(** [state.transform([u'error_key', bucket], key)] *)
Definition transform_error_key (bucket key : string)
    (s : FakeAWSState) : FakeAWSState :=
  {| routing_rules := routing_rules s;
     s3_buckets := s3_buckets s;
     error_key := transform_key bucket (value key) (error_key s);
     cloudfront_invalidations := cloudfront_invalidations s |}.

(** [state.transform(['cloudfront_invalidations'], f)] with [f] callable *)
Definition transform_cloudfront_invalidations
    (f : list CreateCloudFrontInvalidation.t →
         list CreateCloudFrontInvalidation.t)
    (s : FakeAWSState) : FakeAWSState :=
  {| routing_rules := routing_rules s;
     s3_buckets := s3_buckets s;
     error_key := error_key s;
     cloudfront_invalidations := f (cloudfront_invalidations s) |}.

(** [state.transform(['s3_buckets', bucket, key], command)] *)
Definition transform_s3_buckets (bucket key : string) (c : command Content)
    (s : FakeAWSState) : FakeAWSState :=
  {| routing_rules := routing_rules s;
     s3_buckets := transform_keys bucket key c (s3_buckets s);
     error_key := error_key s;
     cloudfront_invalidations := cloudfront_invalidations s |}.

(** ** The world the performers run in *)

(** The [FakeAWS] object.  Snapshots are immutable objects that live in a
    store and are held by reference: [state] and [initial_state] are the two
    references the object keeps, and whoever read [state] earlier may still
    hold the address it had then. *)
Record FakeAWS := {
  snapshots : list FakeAWSState;
  state : nat;
  initial_state : nat;
}.

(** A snapshot with nothing in it, read where a reference points to no
    snapshot of the store. *)
Definition empty_state : FakeAWSState :=
  {| routing_rules := ∅; s3_buckets := ∅; error_key := ∅;
     cloudfront_invalidations := [] |}.

(** The snapshot a reference points to. *)
Definition snapshot_at (self : FakeAWS) (ref : nat) : FakeAWSState :=
  default empty_state (snapshots self !! ref).

(** [fake_aws(routing_rules, s3_buckets)]; the constructor of [FakeAWS]
    copies the reference into [initial_state]. *)
Definition fake_aws (rules : gmap string RoutingRules)
    (buckets : gmap string (gmap string Content)) : FakeAWS :=
  {| snapshots := [ {| routing_rules := rules; s3_buckets := buckets;
                       error_key := ∅; cloudfront_invalidations := [] |} ];
     state := 0;
     initial_state := 0 |}.

(** The part of boto's S3 service the real performers below use: buckets of
    keys, each with its contents and its metadata headers. *)
Module boto.

Record Key := {
  contents : string;
  metadata : gmap string string;
}.

End boto.

(** The local filesystem as twisted's [FilePath] sees it: regular files with
    their contents, directories, and the working directory.  Reading a file
    that is not there fails; other failures of the machine (permissions, a
    full disk, writing where the directory is missing) are outside the
    model. *)
Record FileSystem := {
  files : gmap string string;
  directories : gset string;
  cwd : string;
}.

(** The fake, the boto service, the filesystem, and the intents handed to
    the dispatcher so far. *)
Record World := {
  aws : FakeAWS;
  s3 : gmap string (gmap string boto.Key);
  filesystem : FileSystem;
  performed : list Intent;
}.

(** The exceptions that are raised. *)
Inductive Exn :=
| KeyError (key : string)
| InsecurePath (path : string)
| IOError (path : string)
| OSError (path : string)
| AttributeError
| S3ResponseError (bucket : string).

(** Computations that read and change the world and may raise. *)
Definition M (A : Type) : Type := World → (Exn + A) * World.

#[global] Instance M_ret : MRet M := λ A a w, (inr a, w).

#[global] Instance M_bind : MBind M := λ A B f m w,
  match m w with
  | (inl e, w') => (inl e, w')
  | (inr a, w') => f a w'
  end.

(** [raise e] *)
Definition raise {A} (e : Exn) : M A := λ w, (inl e, w).

(** [for x in l: body(x)] *)
Fixpoint for_each {A} (l : list A) (body : A → M unit) : M unit :=
  match l with
  | [] => mret tt
  | x :: l' => body x ;; for_each l' body
  end.

(** [try: body finally: final] *)
Definition try_finally {A} (body : M A) (final : M unit) : M A := λ w,
  match body w with
  | (r, w') =>
      match final w' with
      | (inl e, w'') => (inl e, w'')
      | (inr _, w'') => (r, w'')
      end
  end.

(** [m[k]] on a [PMap] *)
Definition getitem {A} (m : gmap string A) (k : string) : M A :=
  match m !! k with
  | Some v => mret v
  | None => raise (KeyError k)
  end.

(** The snapshot [self.state] refers to. *)
Definition current (w : World) : FakeAWSState :=
  snapshot_at (aws w) (state (aws w)).

(** Reading [self.state]. *)
Definition get_state : M FakeAWSState := λ w, (inr (current w), w).

(** [self.state = new]: the snapshot that [transform] built is a new object
    in the store, and the reference is replaced. *)
Definition set_state (new : FakeAWSState) : M unit := λ w,
  (inr tt,
   {| aws := {| snapshots := snapshots (aws w) ++ [new];
                state := length (snapshots (aws w));
                initial_state := initial_state (aws w) |};
      s3 := s3 w;
      filesystem := filesystem w;
      performed := performed w |}).

(** A change of the filesystem, and of its files. *)
Definition with_filesystem (f : FileSystem → FileSystem) (w : World) : World :=
  {| aws := aws w; s3 := s3 w; filesystem := f (filesystem w);
     performed := performed w |}.

Definition with_files (f : gmap string string → gmap string string)
    (fs : FileSystem) : FileSystem :=
  {| files := f (files fs); directories := directories fs; cwd := cwd fs |}.

(** ** [FilePath] methods *)

(** [path.exists()] *)
Definition exists_ (path : FilePath) : M bool := λ w,
  (inr (bool_decide (is_Some (files (filesystem w) !! path))
        || bool_decide (path ∈ directories (filesystem w))), w).

(** [path.isfile()] *)
Definition isfile (path : FilePath) : M bool := λ w,
  (inr (bool_decide (is_Some (files (filesystem w) !! path))), w).

(** [path.open().read()] and [path.getContent()] *)
Definition getContent (path : FilePath) : M string := λ w,
  match files (filesystem w) !! path with
  | Some content => (inr content, w)
  | None => (inl (IOError path), w)
  end.

(** [path.setContent(content)]: the file is created or overwritten with the
    characters of [content]. *)
Definition setContent (path : FilePath) (content : Content) : M unit := λ w,
  (inr tt, with_filesystem (with_files <[path := text content]>) w).

(** [path.remove()]: a regular file is removed; a directory is removed with
    all that is below it. *)
Definition remove (path : FilePath) : M unit := λ w,
  if bool_decide (is_Some (files (filesystem w) !! path)) then
    (inr tt, with_filesystem (with_files (delete path)) w)
  else if bool_decide (path ∈ directories (filesystem w)) then
    (inr tt,
     with_filesystem (λ fs,
       {| files :=
            filter (λ item, Py.startswith item.1 (path +:+ "/") = false)
              (files fs);
          directories :=
            filter (λ dir, dir ≠ path
                           ∧ Py.startswith dir (path +:+ "/") = false)
              (directories fs);
          cwd := cwd fs |}) w)
  else (inl (OSError path), w).

(** [path.parent()] *)
Definition parent (path : FilePath) : M FilePath := λ w,
  (inr (posixpath.abspath (cwd (filesystem w)) (posixpath.dirname path)), w).

(** The directories [os.makedirs] makes sure of: the path and what is above
    it. *)
Fixpoint leading_directories (fuel : nat) (path : string) : list string :=
  match fuel with
  | O => []
  | S fuel' =>
      let head := posixpath.dirname path in
      path :: (if String.eqb head path || String.eqb head "" then []
               else leading_directories fuel' head)
  end.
----------
** Work instruction **
When the entries above show the word "remove" in a line, copy that line out.

** The answer **
(** [path.remove()]: a regular file is removed; a directory is removed with
Definition remove (path : FilePath) : M unit := λ w,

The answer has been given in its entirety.